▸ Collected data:
(** * Ticket issuance and transfer (backend/src/tickets/tickets.service.ts)

    A shallow embedding of [TicketsService.issueTicket] and
    [TicketsService.transferTicket].  The three collaborators of the
    service are modelled as follows:

    - the ticket repository is a table of [TicketEntity] rows kept in the
      state, with [findOne], [create] and [save];
    - the payments service and the Stellar service are read-only lookups
      supplied by an environment [Env]; either may throw;
    - every collaborator call is recorded in a trace, so that statements
      such as "the chain is not consulted" can be expressed.

    Exceptions are values: a service method is a function from the rows
    of the ticket table to an [Outcome]: a result (an exception or a
    value), the rows afterwards, and the calls made, oldest first. *)

From stdpp Require Import base option list strings infinite.

(** ** Entities *)

Module PaymentEntity.

(** Modelled from the spec: the declaration of [PaymentStatus]
    (payments/entities/payment.entity) is not among the sources.  The
    service only compares the status with [CONFIRMED]; every other
    member of the enumeration is represented by its name. *)
Inductive PaymentStatus : Type :=
| CONFIRMED
| OtherStatus (name : string).

#[global] Instance PaymentStatus_eq_dec : EqDecision PaymentStatus.
Proof. solve_decision. Defined.

(** Modelled from the spec: the fields of a payment that the service
    reads.  [transactionHash] is optional. *)
Record t : Type := mk {
  id : string;
  status : PaymentStatus;
  transactionHash : option string;
  eventId : string;
  userId : string;
  currency : string;
}.

End PaymentEntity.

Module TicketEntity.

(** Modelled from the spec: the fields of a ticket
    (tickets/entities/ticket.entity is not among the sources).  [id] is
    assigned by the repository when the entity is first saved, so an
    entity built by [create] has none yet. *)
Record t : Type := mk {
  id : option string;
  eventId : string;
  ownerId : string;
  assetCode : string;
  transactionHash : string;
  status : string;
}.

#[global] Instance t_eq_dec : EqDecision t.
Proof. solve_decision. Defined.

(** [ticket.ownerId = newOwnerId] *)
Definition set_ownerId (newOwnerId : string) (ticket : t) : t :=
  mk (id ticket) (eventId ticket) newOwnerId (assetCode ticket)
     (transactionHash ticket) (status ticket).

(** The primary key generated on insertion. *)
Definition set_id (newId : string) (ticket : t) : t :=
  mk (Some newId) (eventId ticket) (ownerId ticket) (assetCode ticket)
     (transactionHash ticket) (status ticket).

End TicketEntity.

(** The memo of a chain transaction as [stellarService.getTransaction]
    reports it: a JavaScript string, a value of another type (a hash or
    return memo), or nothing. *)
Inductive Memo : Type :=
| MemoString (text : string)
| MemoNonString
| MemoAbsent.

Record Transaction : Type := mkTransaction {
  hash : string;
  memo : Memo;
}.

(** ** Exceptions *)

Inductive HttpException : Type :=
| BadRequestException (message : string)
| ForbiddenException (message : string)
| NotFoundException (message : string)
| CollaboratorException (message : string).

(** The error taxonomy of the specification. *)
Inductive ErrorKind : Type := InvalidRequest | Forbidden | NotFound | OtherError.

Definition kind (e : HttpException) : ErrorKind :=
  match e with
  | BadRequestException _ => InvalidRequest
  | ForbiddenException _ => Forbidden
  | NotFoundException _ => NotFound
  | CollaboratorException _ => OtherError
  end.
(** * utilities-quotes: the weather-driven rate calculator and its weather client

    A shallow embedding of the rate service of the repository (the file with
    [fetchWeather], [calculateRates] and the [/api/rates] handlers) and of
    its quotes service, and the properties its specification states about
    the rate service.

    - JavaScript numbers are IEEE 754 binary64 values: [SpecFloat] with
      [prec = 53] and [emax = 1024], every operation rounding to nearest,
      ties to even.
    - JavaScript strings are sequences of UTF-16 code units.
    - The TypeScript interfaces [WeatherData] and [UtilityRate] are records;
      the module [RunTime] has the same code on the values that reach it
      once the types are erased.
    - [try]/[catch] is a result type; the network is an oracle from URLs to
      what the transport delivers. *)

From Stdlib Require Import ZArith NArith List Bool String Ascii Lia.
From Stdlib Require Import SpecFloat QArith Qround Lqa DecimalString.
Import ListNotations.

Open Scope Z_scope.

(* ================================================================= *)
(** ** Numbers *)

Module Num.

Definition prec : Z := 53.
Definition emax : Z := 1024.

Definition number := spec_float.

(** The values a JavaScript number can take. *)
Definition valid (x : number) : bool := valid_binary prec emax x.

Definition is_finite (x : number) : bool :=
  match x with
  | S754_zero _ | S754_finite _ _ _ => true
  | _ => false
  end.

(** An integer literal, [85]. *)
Definition int (z : Z) : number := binary_normalize prec emax z 0 false.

▸ What the task requires: Using the records above, repeat exactly the lines from the first one through the line with "(name : string).".

▸ Written response:
(** * Ticket issuance and transfer (backend/src/tickets/tickets.service.ts)

    A shallow embedding of [TicketsService.issueTicket] and
    [TicketsService.transferTicket].  The three collaborators of the
    service are modelled as follows:

    - the ticket repository is a table of [TicketEntity] rows kept in the
      state, with [findOne], [create] and [save];
    - the payments service and the Stellar service are read-only lookups
      supplied by an environment [Env]; either may throw;
    - every collaborator call is recorded in a trace, so that statements
      such as "the chain is not consulted" can be expressed.

    Exceptions are values: a service method is a function from the rows
    of the ticket table to an [Outcome]: a result (an exception or a
    value), the rows afterwards, and the calls made, oldest first. *)

From stdpp Require Import base option list strings infinite.

(** ** Entities *)

Module PaymentEntity.

(** Modelled from the spec: the declaration of [PaymentStatus]
    (payments/entities/payment.entity) is not among the sources.  The
    service only compares the status with [CONFIRMED]; every other
    member of the enumeration is represented by its name. *)
Inductive PaymentStatus : Type :=
| CONFIRMED
| OtherStatus (name : string).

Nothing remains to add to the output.